Rouge Signal de Laurie Agusti

Parution le 22 août 2025 aux éditions 2042.

Rouge signal est un récit construit en vis à vis. Dans son appartement, Alexandre – vingt-huit ans, célibataire, blanc, cisgenre, classe moyenne – s’ennuie. Il passe de la lumière froide de son frigo à la lumière bleutée de l’écran de son téléphone, la tête baissée, absorbant inlassablement les contenus qui défilent, s’accumulent, déversant leur lot d’images sexualisées, de discours orientés, de commentaires décomplexés… Dans la rue d’en face, quatre femmes travaillent dans une onglerie. Entre échanges futiles et discussions sérieuses, elles parlent de leurs relations, de sexe, se tirent les cartes, débattent de couleurs et de motifs avec leurs clientes. De sa fenêtre, Alexandre observe ces filles, qui reflètent tout ce qu’il n’est pas. Et si c’était à cause d’elles ? Son manque de charisme au travail, ses difficultés à séduire les femmes, et si ce n’était pas lui le problème ? Peu à peu, côtoyant ici et là un collègue, des hommes plus âgés, prêtant un peu plus l’oreille aux discours d’influenceurs, ce jeune commercial se laisse envahir par la haine et séduire par l’idéologie masculiniste.

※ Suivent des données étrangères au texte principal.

(* ===== verification/Upload.v ===== *)
(** * Packets uploaded over HTTP and UDP

    A client without a connection sends a login line and a packet in one POST request
    ([http_upload_position] of http.c) or in one UDP datagram ([accept_process_udpsubmit] of
    accept.c).  The text is split ([loginpost_split]), the login checked ([http_udp_upload_login]
    of Login.v), and the packet parsed under the name of the login, for a client structure of
    the thread that is there for this purpose ([pseudoclient_setup]).

    HTTP itself is libevent's: a request is its headers and its body here. *)

From S2P Require Import Prelude Types Cfgfile Passcode ParseQc Callsign ParseAprs Clientlist ClientHeard Filterdb Messaging Incoming Filter FilterParse.
From S2P Require Import Acl Outgoing Login LoginSpec Plist ClientIO Accounting Worker WorkerSpec Newclient.
From Stdlib Require Import ZArith Lia Bool String SpecFloat.
From stdpp Require Import base tactics list gmap numbers.
Open Scope Z_scope.

Definition ch_lf : Z := 10.
Definition ch_cr : Z := 13.

(** ** Splitting *)

(** [memchr(s + p, c, e - p)], which reads up to the byte it finds. *)
Definition find_byte (s : list Z) (p e c : Z) : option (option Z) :=
  r ← scan s p e (fun x => x =? c); Some (if r <? e then Some r else None).

(** [if (p) *p = 0;] *)
Definition end_at (s : list Z) (p : option Z) : option (list Z) :=
  match p with Some p => wr s p 0 | None => Some s end.

(** The text afterwards, and offset and length of the packet; [None] inside when there is no
    line feed. *)
Definition loginpost_split (post : list Z) (len : Z) : option (option (list Z * Z * Z)) :=
  lf ← find_byte post 0 len ch_lf;
  match lf with
  | None => Some None
  | Some lf =>
      post ← wr post lf 0;
      cr ← find_byte post 0 lf ch_cr;
      post ← end_at post cr;
      let pack := lf + 1 in
      lf ← find_byte post pack len ch_lf;
      post ← end_at post lf;
      let e := default len lf in
      cr ← find_byte post pack e ch_cr;
      post ← end_at post cr;
      Some (Some (post, pack, default e cr - pack))
  end.

(** ** The client structure of a thread *)

Definition pseudoclient_setup (id tick ibuf_size obuf_size : Z) : wclient :=
  let c := client_alloc id tick ibuf_size obuf_size in
  let x := c.(wc_client) in
  let x := mk_client id (-1) CSTATE_CONNECTED (Z.lor CLFLAGS_INPORT CLFLAGS_CLIENTONLY) VALIDATED_WEAK x.(c_username) x.(c_username_len)
             x.(c_addr_hex) x.(c_quirks_mode) x.(c_no_tx) x.(c_loc_known) x.(c_heard) x.(c_courtesy) x.(c_heard_count) x.(c_courtesy_count)
             x.(c_lat) x.(c_lng) x.(c_cos_lat) in
  let o := c.(wc_conn) in
  let o := mk_conn o.(co_ibuf) o.(co_ibuf_end) o.(co_obuf) o.(co_obuf_start) o.(co_obuf_end) o.(co_obuf_flushsize) o.(co_obuf_writes)
             o.(co_obuf_wtime) tick o.(co_udp) o.(co_poll_out) o.(co_closed) o.(co_calls) o.(co_sent) o.(co_datagrams) in
  set_wc_times tick c.(wc_cleanup) (set_wc_conn o (set_wc_client x c)).

(** The name of the pseudoclient. *)
Definition set_c_name (name : list Z) (c : client_t) : client_t :=
  mk_client c.(c_id) c.(c_fd) c.(c_state) c.(c_flags) c.(c_validated) name (zlen name) c.(c_addr_hex) c.(c_quirks_mode) c.(c_no_tx)
    c.(c_loc_known) c.(c_heard) c.(c_courtesy) c.(c_heard_count) c.(c_courtesy_count) c.(c_lat) c.(c_lng) c.(c_cos_lat).

Section Upload.
Context {W : Type} `{ServerOps W} `{ClientDirectory}.
Context (cosf : spec_float -> spec_float) (fnmatch : list Z -> list Z -> bool).
Context (cfg : config) (g : globs) (disallow_login_glob : list (list Z)) (mem : bool) (tick : Z) (locked : bool).

Definition set_in_name (name : list Z) (st : in_state (W := W)) : in_state :=
  mk_in st.(in_worker) (set_c_name name st.(in_client)) st.(in_filter) st.(in_ops).

Definition flush_in (st : in_state (W := W)) : in_state :=
  mk_in (incoming_flush locked st.(in_worker)) st.(in_client) st.(in_filter) st.(in_ops).

Definition pseudoclient_push_packet (username packet : list Z) (packet_len : Z) (st : in_state) : option (in_state * Z) :=
  '(st, e) ← incoming_parse cosf fnmatch cfg g mem tick packet packet_len (set_in_name (take 15 username) st);
  let st := set_in_name [] st in
  if e <? 0 then Some (st, e)
  else Some (match st.(in_worker).(w_incoming_local) with [] => st | _ => flush_in st end, e).

(** ** The checks of an upload *)

Inductive refusal : Set := NoNewline | InvalidLogin | InvalidPasscode | TooShort | TooLong.

(** Both callers have the same checks: a refusal, or the name, and the packet with its length. *)
Definition upload_check (post : list Z) (len : Z) : option (refusal + (list Z * list Z * Z)) :=
  r ← loginpost_split post len;
  match r with
  | None => Some (inl NoNewline)
  | Some (post, pack, packet_len) =>
      if packet_len =? -1 then Some (inl NoNewline)
      else
        '(validated, username) ← http_udp_upload_login fnmatch disallow_login_glob (cstr post);
        if validated <? 0 then Some (inl InvalidLogin)
        else if negb (validated =? 1) then Some (inl InvalidPasscode)
        else if packet_len <? PACKETLEN_MIN then Some (inl TooShort)
        else if packet_len >? PACKETLEN_MAX - 2 then Some (inl TooLong)
        else name ← username; Some (inr (name, drop (Z.to_nat pack) post, packet_len))
  end.

(** ** UDP *)

(** The thread that accepts connections: its pseudoclient and worker, the account of the pseudoclient
    and the accounts, and the buffer for datagrams on the stack. *)
Record udp_state := mk_udp {
  us_in : in_state (W := W);
  us_account : client_account;
  us_accounts : accounts;
  us_buf : list Z
}.

(** [len] is what [recvfrom] returned. *)
Definition accept_process_udpsubmit (port len : Z) (us : udp_state) : option udp_state :=
  r ← upload_check us.(us_buf) len;
  match r with
  | inl _ => Some us
  | inr (username, packet, packet_len) =>
      '(st, e) ← pseudoclient_push_packet username packet packet_len us.(us_in);
      let c := mk_client_account us.(us_account).(ca_local) (Some port) us.(us_account).(ca_udp) in
      '(c, a) ← clientaccount_add_rx c IPPROTO_UDP len 1 (if e <? 0 then e else 0) 0 us.(us_accounts);
      Some (mk_udp st (mk_client_account c.(ca_local) None c.(ca_udp)) a us.(us_buf))
  end.

(** [recvfrom] with [MSG_TRUNC] into a buffer of 2000 bytes, of which 1999 are offered: the rest
    of a longer datagram is lost, but its length is returned. *)
Definition recv_datagram (d : list Z) (us : udp_state) : option udp_state :=
  buf ← blit us.(us_buf) 0 (take 1999 d); Some (mk_udp us.(us_in) us.(us_account) us.(us_accounts) buf).

Fixpoint accept_udp_recv (client_flags port : Z) (dgrams : list (list Z)) (us : udp_state) : option udp_state :=
  match dgrams with
  | [] => Some us
  | d :: dgrams =>
      us ← recv_datagram d us;
      us ← (if has client_flags CLFLAGS_UDPSUBMIT then accept_process_udpsubmit port (zlen d) us else Some us);
      accept_udp_recv client_flags port dgrams us
  end.

(** ** HTTP *)

Record request := mk_request { rq_content_type : option (list Z); rq_content_length : option (list Z); rq_body : list Z }.

Inductive reply : Type := SendError (code : Z) (text : string) | SendOk (text : list Z).

Definition HTTP_BADREQUEST : Z := 400.
Definition MAX_HTTP_POST_DATA : Z := 2048.

Definition refuse (r : refusal) : reply :=
  match r with
  | NoNewline => SendError HTTP_BADREQUEST "No newline (LF) found in data"
  | InvalidLogin => SendError HTTP_BADREQUEST "Invalid login string"
  | InvalidPasscode => SendError 403 "Invalid passcode"
  | TooShort => SendError HTTP_BADREQUEST "Packet too short"
  | TooLong => SendError HTTP_BADREQUEST "Packet too long"
  end.

(** The body in the array [post], which is on the stack. *)
Definition copy_body (stack body : list Z) : option (list Z * Z) :=
  let data := take (Z.to_nat MAX_HTTP_POST_DATA) body in
  let l := zlen data in
  post ← blit stack 0 data;
  post ← wr post MAX_HTTP_POST_DATA 0;
  post ← (if l <=? MAX_HTTP_POST_DATA then wr post l 0 else Some post);
  Some (post, l).

Definition http_upload_position (stack : list Z) (r : request) (st : in_state (W := W)) : option (in_state (W := W) * reply) :=
  if negb (match r.(rq_content_type) with Some t => caseeq t (str "application/octet-stream") | None => false end)
  then Some (st, SendError HTTP_BADREQUEST "Bad request, wrong or missing content-type")
  else match r.(rq_content_length) with
  | None => Some (st, SendError HTTP_BADREQUEST "Bad request, missing content-length")
  | Some clength =>
      clength_i ← atoi clength;
      if clength_i >? MAX_HTTP_POST_DATA then Some (st, SendError HTTP_BADREQUEST "Bad request, too large body")
      else
        '(post, l) ← copy_body stack r.(rq_body);
        if negb (l =? clength_i) then Some (st, SendError HTTP_BADREQUEST "Body size does not match content-length")
        else
          c ← upload_check post l;
          match c with
          | inl e => Some (st, refuse e)
          | inr (username, packet, packet_len) =>
              '(st, e) ← pseudoclient_push_packet username packet packet_len st;
              Some (st, if e <? 0 then SendError HTTP_BADREQUEST "Packet parsing failure" else SendOk (str "ok" ++ [ch_lf]))
          end
  end.
End Upload.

L’autrice et dessinatrice Laurie Agusti, compose pour cette première bande-dessinée, un véritable bijou graphique et quasi cinématographique. Ici plus qu’ailleurs, le rythme imposé par les images relate cette histoire qui bascule du banal au drame, de l’ennui au ressentiment, de l’influence à l’enrôlement. Sur chaque page, les vignettes resserrées découpent l’image en séquences, de très gros plans zooment les détails jusqu’à l’abstraction ne gardant qu’une voix off, des superpositions traduisent le flux des informations qui pullulent sur les réseaux jusqu’à l’illisibilité des contenus. Un sujet devenu brûlant, pour lequel Laurie Agusti propose une lecture étudiée, où la fiction colorée se mêle à l’enquête de terrain. Elle avoue volontiers avoir cherché, pendant plusieurs années, à comprendre ces hommes pour combattre la peur qu’ils provoquent. De cette illustratrice, dont on connait les albums jeunesse qui innovent déjà par leurs trouvailles graphiques, on retient également le travail si particulier de mise en couleur : un dessin finement tracé et des couches de gouaches successivement lavées à l’eau puis rehaussées jusqu’à obtenir une teinte dans la masse du papier, un grain texturé, et des jeux d’ombres et d’aplats intenses.

A l’heure où les mouvements féministes gagnent en visibilité, où les termes de sororité font enfin sens, Rouge signal est un rappel à la méfiance, une alerte aux dérives radicales et extrémistes, une lumière sur les violences faites aux femmes qui, tel un incendie, menace sans cesse et qu’il faut combattre collectivement et sans jamais faiblir.